Your instructions =
A verbatim copy of the entries is the required answer.

___ Material provided ___

(** X16: [scrape_multiple_sites] returns one entry per configuration file
    named, whether the file is named once or several times and whether its
    crawl found anything; the entry of a file that does not load is the
    empty list, and the run goes on with the files after it. *)
Theorem multiple_sites_entries (files : list string) (limit : Z) (m : Machine) :
  let out := (scrape_multiple_sites files limit m).1 in
  NoDup (map fst out)
  /\ (forall f, f ∈ map fst out <-> f ∈ files)
  /\ (forall f, f ∈ files -> load_config f = None -> dict_get f out = Some []).
Proof.
  destruct (scrape_sites_entries files limit [] m) as (Hnd & Hkeys & Hnone & _).
  unfold scrape_multiple_sites. simpl in *.
  split; [apply Hnd; constructor|]. split; [|done].
  intros f. rewrite Hkeys. split; [|by right].
  intros [Hin | ?]; [|done]. by apply elem_of_nil in Hin.
Qed.

Lemma scrape_site_file_saved (file : string) (limit : Z) (m : Machine) :
  saved (mlog (scrape_site_file file limit m).2)
  = saved (mlog m) ++ map JobData.of_dict (scrape_site_file file limit m).1.
Proof.
  unfold scrape_site_file. destruct (load_config file) as [config|]; simpl.
  - rewrite saved_app. f_equal.
    destruct (crawl_records config limit true (mworld m)) as (_ & Hret & Hsaved).
    unfold scrape_site in Hret. rewrite Hsaved, Hret.
    by rewrite <- list_fmap_compose.
  - by rewrite app_nil_r.
Qed.

Lemma scrape_sites_saved (files : list string) (limit : Z) (out0 : results)
  (m : Machine) :
  NoDup files -> (forall f, f ∈ files -> f ∉ map fst out0) ->
  exists added,
    (scrape_sites files limit out0 m).1 = out0 ++ added
    /\ map fst added = files
    /\ saved (mlog (scrape_sites files limit out0 m).2)
       = saved (mlog m) ++ map JobData.of_dict (concat (map snd added)).
Proof.
  revert out0 m. induction files as [|file rest IH]; intros out0 m Hnd Hfresh; simpl.
  - exists []. by rewrite !app_nil_r.
  - apply NoDup_cons in Hnd as [Hfile Hrest].
    pose proof (scrape_site_file_saved file limit m) as Hs.
    destruct (scrape_site_file file limit m) as [jobs m1]. simpl in Hs.
    rewrite dict_set_fresh by (apply Hfresh; apply elem_of_cons; by left).
    destruct (IH (out0 ++ [(file, jobs)]) m1 Hrest) as (added & Hout & Hkeys & Hsaved).
    { intros f Hf. rewrite map_app, elem_of_app. simpl.
      rewrite list_elem_of_singleton. intros [Hin | ->]; [|done].
      revert Hin. apply Hfresh. apply elem_of_cons. by right. }
    exists ((file, jobs) :: added). split; [|split].
    + rewrite Hout. by rewrite <- app_assoc.
    + simpl. by rewrite Hkeys.
    + rewrite Hsaved, Hs. simpl. by rewrite map_app, app_assoc.
Qed.

(** X17: when no configuration file is named twice, the entries of the
    result follow the order of the files, and the rows handed to
    [save_job_to_database] during the run are the records of the result,
    site after site and in order. *)
Theorem multiple_sites_sink (files : list string) (limit : Z) (m : Machine) :
  NoDup files ->
  let r := scrape_multiple_sites files limit m in
  map fst r.1 = files
  /\ saved (mlog r.2)
     = saved (mlog m) ++ map JobData.of_dict (concat (map snd r.1)).
Proof.
  intros Hnd. simpl. unfold scrape_multiple_sites.
  destruct (scrape_sites_saved files limit [] m Hnd) as (added & Hout & Hkeys & Hsaved).
  { intros f _ Hin. by apply elem_of_nil in Hin. }
  rewrite Hout, Hsaved. done.
Qed.

End several.

Lemma multiple_sites_sink_witness :
  map fst (scrape_multiple_sites (ip := Toy.ipaddress) (bs := acme_soup)
             (web := acme_web) (dir := acme_dir)
             ["acme.yaml"; "missing.yaml"] 1 acme_machine).1
  = ["acme.yaml"; "missing.yaml"].
Proof.
  destruct (multiple_sites_sink (ip := Toy.ipaddress) (bs := acme_soup)
              (web := acme_web) (dir := acme_dir)
              ["acme.yaml"; "missing.yaml"] 1 acme_machine) as [Hkeys _].
  - apply (bool_decide_unpack _). vm_compute. exact I.
  - exact Hkeys.
Defined.

(** ** The export *)

Lemma relabel_labels (out : results) :
  Forall (fun entry => Forall (fun j : job => j !! "source_site" = Some entry.1) entry.2)
    (relabel out).
Proof.
  unfold relabel. apply Forall_map, Forall_forall. intros [site jobs] _. simpl.
  apply Forall_map, Forall_forall. intros j _. simpl. apply lookup_insert_eq.
Qed.

(** X18: the CSV export writes one row per record of [results], site after
    site, and puts the name of the configuration file under [source_site]
    in every row, in place of the site name that the scanner had put there;
    every other field of a row is as in the record. The records of
    [results] are relabelled in the same way. *)
Theorem csv_export_relabels (out : results) (format timestamp : string) :
  Py.lower format = "csv" ->
  export_results out format timestamp
  = Ok (CsvFile ("job_results_" +:+ timestamp +:+ ".csv") (flatten out), relabel out)
  /\ Forall2 (fun row (original : string * job) =>
                row !! "source_site" = Some original.1
                /\ forall k, k ≠ "source_site" -> row !! k = original.2 !! k)
       (flatten out)
       (concat (map (fun entry => map (pair entry.1) entry.2) out))
  /\ map fst (relabel out) = map fst out.
Proof.
  intros Hcsv. split; [|split].
  - unfold export_results. by rewrite Hcsv.
  - unfold flatten, relabel. induction out as [|[site jobs] rest IH]; [constructor|].
    simpl. apply Forall2_app; [|exact IH].
    clear. induction jobs as [|j jobs IH]; constructor; [|exact IH].
    simpl. split; [apply lookup_insert_eq|].
    intros k Hk. by rewrite lookup_insert_ne.
  - unfold relabel. rewrite <- list_fmap_compose. done.
Qed.

Lemma csv_export_relabels_witness :
  export_results [("acme.yaml", [{["title" := "Dev"; "source_site" := "Acme"]}])]
    "CSV" "20240101_000000"
  = Ok (CsvFile "job_results_20240101_000000.csv"
          [{["title" := "Dev"; "source_site" := "acme.yaml"]}],
        [("acme.yaml", [{["title" := "Dev"; "source_site" := "acme.yaml"]}])]).
Proof.
  destruct (csv_export_relabels
              [("acme.yaml", [{["title" := "Dev"; "source_site" := "Acme"]}])]
              "CSV" "20240101_000000") as [Hfile _].
  - vm_compute. reflexivity.
  - rewrite Hfile. vm_compute. reflexivity.
Defined.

___

Problem solution =
(** X16: [scrape_multiple_sites] returns one entry per configuration file
    named, whether the file is named once or several times and whether its
    crawl found anything; the entry of a file that does not load is the
    empty list, and the run goes on with the files after it. *)
Theorem multiple_sites_entries (files : list string) (limit : Z) (m : Machine) :
  let out := (scrape_multiple_sites files limit m).1 in
  NoDup (map fst out)
  /\ (forall f, f ∈ map fst out <-> f ∈ files)
  /\ (forall f, f ∈ files -> load_config f = None -> dict_get f out = Some []).
Proof.
  destruct (scrape_sites_entries files limit [] m) as (Hnd & Hkeys & Hnone & _).
  unfold scrape_multiple_sites. simpl in *.
  split; [apply Hnd; constructor|]. split; [|done].
  intros f. rewrite Hkeys. split; [|by right].
  intros [Hin | ?]; [|done]. by apply elem_of_nil in Hin.
Qed.

Lemma scrape_site_file_saved (file : string) (limit : Z) (m : Machine) :
  saved (mlog (scrape_site_file file limit m).2)
  = saved (mlog m) ++ map JobData.of_dict (scrape_site_file file limit m).1.
Proof.
  unfold scrape_site_file. destruct (load_config file) as [config|]; simpl.
  - rewrite saved_app. f_equal.
    destruct (crawl_records config limit true (mworld m)) as (_ & Hret & Hsaved).
    unfold scrape_site in Hret. rewrite Hsaved, Hret.
    by rewrite <- list_fmap_compose.
  - by rewrite app_nil_r.
Qed.

Lemma scrape_sites_saved (files : list string) (limit : Z) (out0 : results)
  (m : Machine) :
  NoDup files -> (forall f, f ∈ files -> f ∉ map fst out0) ->
  exists added,
    (scrape_sites files limit out0 m).1 = out0 ++ added
    /\ map fst added = files
    /\ saved (mlog (scrape_sites files limit out0 m).2)
       = saved (mlog m) ++ map JobData.of_dict (concat (map snd added)).
Proof.
  revert out0 m. induction files as [|file rest IH]; intros out0 m Hnd Hfresh; simpl.
  - exists []. by rewrite !app_nil_r.
  - apply NoDup_cons in Hnd as [Hfile Hrest].
    pose proof (scrape_site_file_saved file limit m) as Hs.
    destruct (scrape_site_file file limit m) as [jobs m1]. simpl in Hs.
    rewrite dict_set_fresh by (apply Hfresh; apply elem_of_cons; by left).
    destruct (IH (out0 ++ [(file, jobs)]) m1 Hrest) as (added & Hout & Hkeys & Hsaved).
    { intros f Hf. rewrite map_app, elem_of_app. simpl.
      rewrite list_elem_of_singleton. intros [Hin | ->]; [|done].
      revert Hin. apply Hfresh. apply elem_of_cons. by right. }
    exists ((file, jobs) :: added). split; [|split].
    + rewrite Hout. by rewrite <- app_assoc.
    + simpl. by rewrite Hkeys.
    + rewrite Hsaved, Hs. simpl. by rewrite map_app, app_assoc.
Qed.

(** X17: when no configuration file is named twice, the entries of the
    result follow the order of the files, and the rows handed to
    [save_job_to_database] during the run are the records of the result,
    site after site and in order. *)
Theorem multiple_sites_sink (files : list string) (limit : Z) (m : Machine) :
  NoDup files ->
  let r := scrape_multiple_sites files limit m in
  map fst r.1 = files
  /\ saved (mlog r.2)
     = saved (mlog m) ++ map JobData.of_dict (concat (map snd r.1)).
Proof.
  intros Hnd. simpl. unfold scrape_multiple_sites.
  destruct (scrape_sites_saved files limit [] m Hnd) as (added & Hout & Hkeys & Hsaved).
  { intros f _ Hin. by apply elem_of_nil in Hin. }
  rewrite Hout, Hsaved. done.
Qed.

End several.

Lemma multiple_sites_sink_witness :
  map fst (scrape_multiple_sites (ip := Toy.ipaddress) (bs := acme_soup)
             (web := acme_web) (dir := acme_dir)
             ["acme.yaml"; "missing.yaml"] 1 acme_machine).1
  = ["acme.yaml"; "missing.yaml"].
Proof.
  destruct (multiple_sites_sink (ip := Toy.ipaddress) (bs := acme_soup)
              (web := acme_web) (dir := acme_dir)
              ["acme.yaml"; "missing.yaml"] 1 acme_machine) as [Hkeys _].
  - apply (bool_decide_unpack _). vm_compute. exact I.
  - exact Hkeys.
Defined.

(** ** The export *)

Lemma relabel_labels (out : results) :
  Forall (fun entry => Forall (fun j : job => j !! "source_site" = Some entry.1) entry.2)
    (relabel out).
Proof.
  unfold relabel. apply Forall_map, Forall_forall. intros [site jobs] _. simpl.
  apply Forall_map, Forall_forall. intros j _. simpl. apply lookup_insert_eq.
Qed.

(** X18: the CSV export writes one row per record of [results], site after
    site, and puts the name of the configuration file under [source_site]
    in every row, in place of the site name that the scanner had put there;
    every other field of a row is as in the record. The records of
    [results] are relabelled in the same way. *)
Theorem csv_export_relabels (out : results) (format timestamp : string) :
  Py.lower format = "csv" ->
  export_results out format timestamp
  = Ok (CsvFile ("job_results_" +:+ timestamp +:+ ".csv") (flatten out), relabel out)
  /\ Forall2 (fun row (original : string * job) =>
                row !! "source_site" = Some original.1
                /\ forall k, k ≠ "source_site" -> row !! k = original.2 !! k)
       (flatten out)
       (concat (map (fun entry => map (pair entry.1) entry.2) out))
  /\ map fst (relabel out) = map fst out.
Proof.
  intros Hcsv. split; [|split].
  - unfold export_results. by rewrite Hcsv.
  - unfold flatten, relabel. induction out as [|[site jobs] rest IH]; [constructor|].
    simpl. apply Forall2_app; [|exact IH].
    clear. induction jobs as [|j jobs IH]; constructor; [|exact IH].
    simpl. split; [apply lookup_insert_eq|].
    intros k Hk. by rewrite lookup_insert_ne.
  - unfold relabel. rewrite <- list_fmap_compose. done.
Qed.

Lemma csv_export_relabels_witness :
  export_results [("acme.yaml", [{["title" := "Dev"; "source_site" := "Acme"]}])]
    "CSV" "20240101_000000"
  = Ok (CsvFile "job_results_20240101_000000.csv"
          [{["title" := "Dev"; "source_site" := "acme.yaml"]}],
        [("acme.yaml", [{["title" := "Dev"; "source_site" := "acme.yaml"]}])]).
Proof.
  destruct (csv_export_relabels
              [("acme.yaml", [{["title" := "Dev"; "source_site" := "Acme"]}])]
              "CSV" "20240101_000000") as [Hfile _].
  - vm_compute. reflexivity.
  - rewrite Hfile. vm_compute. reflexivity.
Defined.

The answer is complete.